Thanks! I'll give your method a try. Their paint-it-over-chrome idea made for a pretty unsturdy paint job. I'm sure I'll lose bits and pieces of the paint as I go along - but hopefully I'll get the rust down to something with more shine.


----------



## guzziworksman (Nov 26, 2020)

So I've experimented a little, this morning. Anything more aggressive than a Polish (and even then, with only a light touch) can't be used on the paint. It'll wipe the paint right off that chrome base. On the rust - still fiddling with it. Seems like an initial hit with a Dremel flap sanding wheel gets the thickness of the rust down to where a chemical might have a helpful effect. Or, a Dremel wire wheel.

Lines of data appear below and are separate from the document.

(** A final result, first half: take the id, advance the counter and append
    to the transcript ledger. *)
Definition final_append (self : app) (transcript : str) (now : float) : app * Z :=
  let id := caption_id self in
  ({| is_running := is_running self; audio_buffer := audio_buffer self;
      transcript_buffer := transcript_buffer self
        ++ [{| item_id := id; item_text := transcript; item_time := now |}];
      caption_id := id + 1 |}, id).

Arguments final_append self transcript%_string now%_float.

(** A final result, second half: the [final] event and its console line. *)
Definition final_emit (id : Z) (transcript : str) : list effect :=
  [Emit (Final id transcript); Console (FinalLine id transcript)].

Arguments final_emit id%_Z transcript%_string.

(** The body of [for response in responses], after the [is_running] test. *)
Definition handle_response (self : app) (now : float) (r : response) : app * list effect :=
  match r with
  | [] => (self, [])
  | result :: _ =>
      match alternatives result with
      | [] => (self, [])
      | transcript :: _ =>
          if is_final result then
            let '(self', id) := final_append self transcript now in
            (self', final_emit id transcript)
          else (self, [Emit (Interim transcript)])
      end
  end.

(** How the [try] block of [stream_audio] ends. *)
Inductive ending :=
| Exhausted            (* the channel has nothing more *)
| Broken               (* [break]: [is_running] was found cleared *)
| Raised (e : string).

Fixpoint stream_loop (self : app) (items : list channel_item) : app * list effect * ending :=
  match items with
  | [] => (self, [], Exhausted)
  | Audio content :: rest => stream_loop (buffer_audio self content) rest
  | Stop :: rest => stream_loop (clear_running self) rest
  | Failure e :: _ => (self, [], Raised e)
  | Response now r :: rest =>
      if negb (is_running self) then (self, [], Broken)
      else
        let '(self1, log1) := handle_response self now r in
        let '(self2, log2, how) := stream_loop self1 rest in
        (self2, log1 ++ log2, how)
  end.

(** The [except] clause. *)
Definition on_exception (how : ending) : list effect :=
  match how with
  | Raised e =>
      [Console (StreamingError e); Emit (Error e); Emit (Status ("Error: " ++ e))]
  | _ => []
  end.

Definition stream_audio (self : app) (items : list channel_item) : app * list effect :=
  let '(self', log, how) := stream_loop self items in
  (clear_running self', log ++ on_exception how ++ [Emit (Status "Stopped")]).

End Stream.

(** ** Diarization reconciler *)

Module Reconciler.
Import Str Sink App.

(** A word of the diarization response; [speaker_tag] may be absent. *)
Record word_info := { word : str; speaker_tag : option Z }.

Arguments Build_word_info word%_string speaker_tag.

(** A diarization response: [results], each a list of [alternatives], each
    given by its [words]. *)
Definition response := list (list (list word_info)).

(** What the one-shot request does: [client.recognize] returns a response
    or raises. *)
Inductive outcome :=
| Returned (r : response)
| Failed (e : string).

Section with_unicode.
Context `{!unicode}.

(** [word_list]: the lowercased word with its speaker,
    [getattr(word_info, 'speaker_tag', 1)]. *)
Definition build_word_list (words : list word_info) : list (str * Z) :=
  (λ word_info, (lower (word word_info), default 1 (speaker_tag word_info))) <$> words.

(** [speaker_votes]: a dict, kept as its entries in insertion order. *)
Definition tally := list (Z * Z).

(** [speaker_votes.get(s, d)]. *)
Fixpoint get (speaker_votes : tally) (s : Z) (d : Z) : Z :=
  match speaker_votes with
  | [] => d
  | (k, v) :: rest => if decide (k = s) then v else get rest s d
  end.

(** [speaker_votes[s] = v]: an existing key keeps its place, a new key goes
    last. *)
Fixpoint set_item (speaker_votes : tally) (s v : Z) : tally :=
  match speaker_votes with
  | [] => [(s, v)]
  | (k, v0) :: rest =>
      if decide (k = s) then (k, v) :: rest else (k, v0) :: set_item rest s v
  end.

(** [range(lo, hi)]. *)
Definition range (lo hi : Z) : list Z :=
  (λ i : nat, lo + Z.of_nat i) <$> seq 0 (Z.to_nat (hi - lo)).
(** * Emmet abbreviation actions

    A shallow embedding of [extensions/emmet/src/abbreviationActions.ts]:
    the abbreviation locator, the location validator and the multi-cursor
    expansion orchestrator, together with the properties the specification
    states about them.

    Strings are sequences of code units below 256 ([Ascii.ascii]); positions
    are pairs of natural numbers; what the module imports from the helper
    package, the expansion engine, [./util] and the editor is a type class
    per import, so that every property holds for all collaborators. *)

From Stdlib Require Import Ascii String Bool Arith Lia.
From stdpp Require Import base strings list gmap.

Open Scope string_scope.

(** ** Run-time values *)

(** The value of a [boolean]-typed expression at run time: [a && b] is [a]
    itself when [a] is [undefined]. *)
Inductive BoolOrUndefined : Type :=
| Bool (b : bool)
| Undefined.

Definition truthy (v : BoolOrUndefined) : bool :=
  match v with
  | Bool b => b
  | Undefined => false
  end.

(** A string used as a condition: the empty string is falsy. *)
Definition truthy_string (s : string) : bool :=
  negb (String.eqb s "").

(** An optional string used as a condition. *)
Definition truthy_opt (o : option string) : bool :=
  match o with
  | Some s => truthy_string s
  | None => false
  end.

(** ** String primitives *)

(** [\w] of a regular expression: [A-Za-z0-9_]. *)
Definition isWordChar (c : ascii) : bool :=
  let n := nat_of_ascii c in
  (((65 <=? n) && (n <=? 90)) || ((97 <=? n) && (n <=? 122))
   || ((48 <=? n) && (n <=? 57)) || (n =? 95))%nat.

It does a decent job of polishing the metal, not too big on eating away at the rust. Doesn't last tooling, though. And a Dremel brass wheel? Lasts approx. 20 seconds. So I'm narrowing down my choices. If I could just buy a big heap of patience...


----------



## guzziworksman (Nov 27, 2020)

So, my progress so far. I really wish I was staring at paint and chrome. But I do hate rust. Only thing that worked, was a flap sanding wheel on my Dremel. It's 80 grit so far. I'll work my way up to 600 grit (I suppose) sanding by hand, to put as much of a shine on it, as I can. So. A Before/After...


----------



## guzziworksman (Nov 27, 2020)

Ok. Just need to rest the headlight, and done as I can make it.


----------



## 56 Vette (Nov 27, 2020)

Looking very nice!! Great job cleaning up the tank! The copper and black looks really good!


----------